(Stored items)
***

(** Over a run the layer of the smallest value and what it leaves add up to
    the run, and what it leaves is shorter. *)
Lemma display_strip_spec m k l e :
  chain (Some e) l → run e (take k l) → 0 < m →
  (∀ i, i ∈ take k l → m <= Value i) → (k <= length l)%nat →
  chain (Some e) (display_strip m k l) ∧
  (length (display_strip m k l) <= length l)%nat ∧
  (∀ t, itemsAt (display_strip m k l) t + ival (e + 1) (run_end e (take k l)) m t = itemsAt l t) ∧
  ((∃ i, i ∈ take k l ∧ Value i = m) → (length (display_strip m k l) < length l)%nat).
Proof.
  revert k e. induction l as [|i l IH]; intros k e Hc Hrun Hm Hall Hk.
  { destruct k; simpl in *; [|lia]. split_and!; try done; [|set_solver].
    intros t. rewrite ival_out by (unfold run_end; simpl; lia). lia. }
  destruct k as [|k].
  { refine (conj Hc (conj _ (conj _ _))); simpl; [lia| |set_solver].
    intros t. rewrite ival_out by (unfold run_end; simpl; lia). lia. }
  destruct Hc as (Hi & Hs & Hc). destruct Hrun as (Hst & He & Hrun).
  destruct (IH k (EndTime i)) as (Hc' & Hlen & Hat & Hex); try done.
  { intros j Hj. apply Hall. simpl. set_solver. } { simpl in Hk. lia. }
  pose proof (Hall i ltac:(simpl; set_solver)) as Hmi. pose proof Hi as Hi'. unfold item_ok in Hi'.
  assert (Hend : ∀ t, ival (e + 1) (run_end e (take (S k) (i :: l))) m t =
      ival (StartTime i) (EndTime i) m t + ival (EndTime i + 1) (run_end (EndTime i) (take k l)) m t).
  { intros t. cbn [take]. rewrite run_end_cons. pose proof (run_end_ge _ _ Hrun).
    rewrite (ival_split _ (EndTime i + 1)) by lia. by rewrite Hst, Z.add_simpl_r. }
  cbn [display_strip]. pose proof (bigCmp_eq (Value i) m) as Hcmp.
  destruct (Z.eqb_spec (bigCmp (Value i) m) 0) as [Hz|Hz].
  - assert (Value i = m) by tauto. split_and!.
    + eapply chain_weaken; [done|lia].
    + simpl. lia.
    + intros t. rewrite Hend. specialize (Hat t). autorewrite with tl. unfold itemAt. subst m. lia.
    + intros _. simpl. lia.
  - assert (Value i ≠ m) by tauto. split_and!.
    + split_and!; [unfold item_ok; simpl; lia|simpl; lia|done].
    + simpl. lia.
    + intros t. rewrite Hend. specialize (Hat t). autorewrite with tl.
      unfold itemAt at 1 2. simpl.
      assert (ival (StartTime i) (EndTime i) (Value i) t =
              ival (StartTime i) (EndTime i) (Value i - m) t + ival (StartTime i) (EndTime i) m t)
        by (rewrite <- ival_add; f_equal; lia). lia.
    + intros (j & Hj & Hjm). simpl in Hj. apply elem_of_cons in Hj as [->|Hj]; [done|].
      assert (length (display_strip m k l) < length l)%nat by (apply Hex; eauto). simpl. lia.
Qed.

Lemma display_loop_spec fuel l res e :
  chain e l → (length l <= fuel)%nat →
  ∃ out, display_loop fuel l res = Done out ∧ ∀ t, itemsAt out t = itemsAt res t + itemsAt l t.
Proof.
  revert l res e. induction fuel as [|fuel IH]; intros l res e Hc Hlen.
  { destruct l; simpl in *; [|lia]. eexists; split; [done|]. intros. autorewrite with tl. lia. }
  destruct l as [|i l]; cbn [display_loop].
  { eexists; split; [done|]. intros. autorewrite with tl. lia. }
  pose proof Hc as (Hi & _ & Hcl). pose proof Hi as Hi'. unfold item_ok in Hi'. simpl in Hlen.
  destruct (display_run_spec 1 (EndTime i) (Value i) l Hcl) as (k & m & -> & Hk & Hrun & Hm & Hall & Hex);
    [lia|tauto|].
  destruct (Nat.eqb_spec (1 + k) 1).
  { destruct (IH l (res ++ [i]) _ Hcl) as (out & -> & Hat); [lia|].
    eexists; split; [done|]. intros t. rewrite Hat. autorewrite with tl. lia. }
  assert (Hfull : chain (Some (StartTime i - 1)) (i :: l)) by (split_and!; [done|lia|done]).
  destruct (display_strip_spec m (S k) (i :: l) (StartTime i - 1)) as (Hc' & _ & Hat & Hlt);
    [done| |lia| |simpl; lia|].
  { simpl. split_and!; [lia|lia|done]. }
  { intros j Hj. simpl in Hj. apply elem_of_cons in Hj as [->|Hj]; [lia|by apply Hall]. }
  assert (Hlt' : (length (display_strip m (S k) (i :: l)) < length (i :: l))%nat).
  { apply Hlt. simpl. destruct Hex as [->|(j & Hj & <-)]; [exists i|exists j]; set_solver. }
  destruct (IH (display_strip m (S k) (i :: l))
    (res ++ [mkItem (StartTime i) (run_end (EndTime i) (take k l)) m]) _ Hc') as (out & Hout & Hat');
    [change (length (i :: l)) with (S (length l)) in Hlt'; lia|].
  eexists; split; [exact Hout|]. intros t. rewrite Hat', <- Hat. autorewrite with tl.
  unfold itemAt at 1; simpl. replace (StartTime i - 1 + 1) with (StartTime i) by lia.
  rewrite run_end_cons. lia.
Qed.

***

◆ Task statement: Among the entries above, locate the lines containing "subst m. lia." and "unfold itemAt at 1 2. simpl.", and transcribe exactly those two lines and all lines between.

◆ Answer for this exercise:
    + intros t. rewrite Hend. specialize (Hat t). autorewrite with tl. unfold itemAt. subst m. lia.
    + intros _. simpl. lia.
  - assert (Value i ≠ m) by tauto. split_and!.
    + split_and!; [unfold item_ok; simpl; lia|simpl; lia|done].
    + simpl. lia.
    + intros t. rewrite Hend. specialize (Hat t). autorewrite with tl.
      unfold itemAt at 1 2. simpl.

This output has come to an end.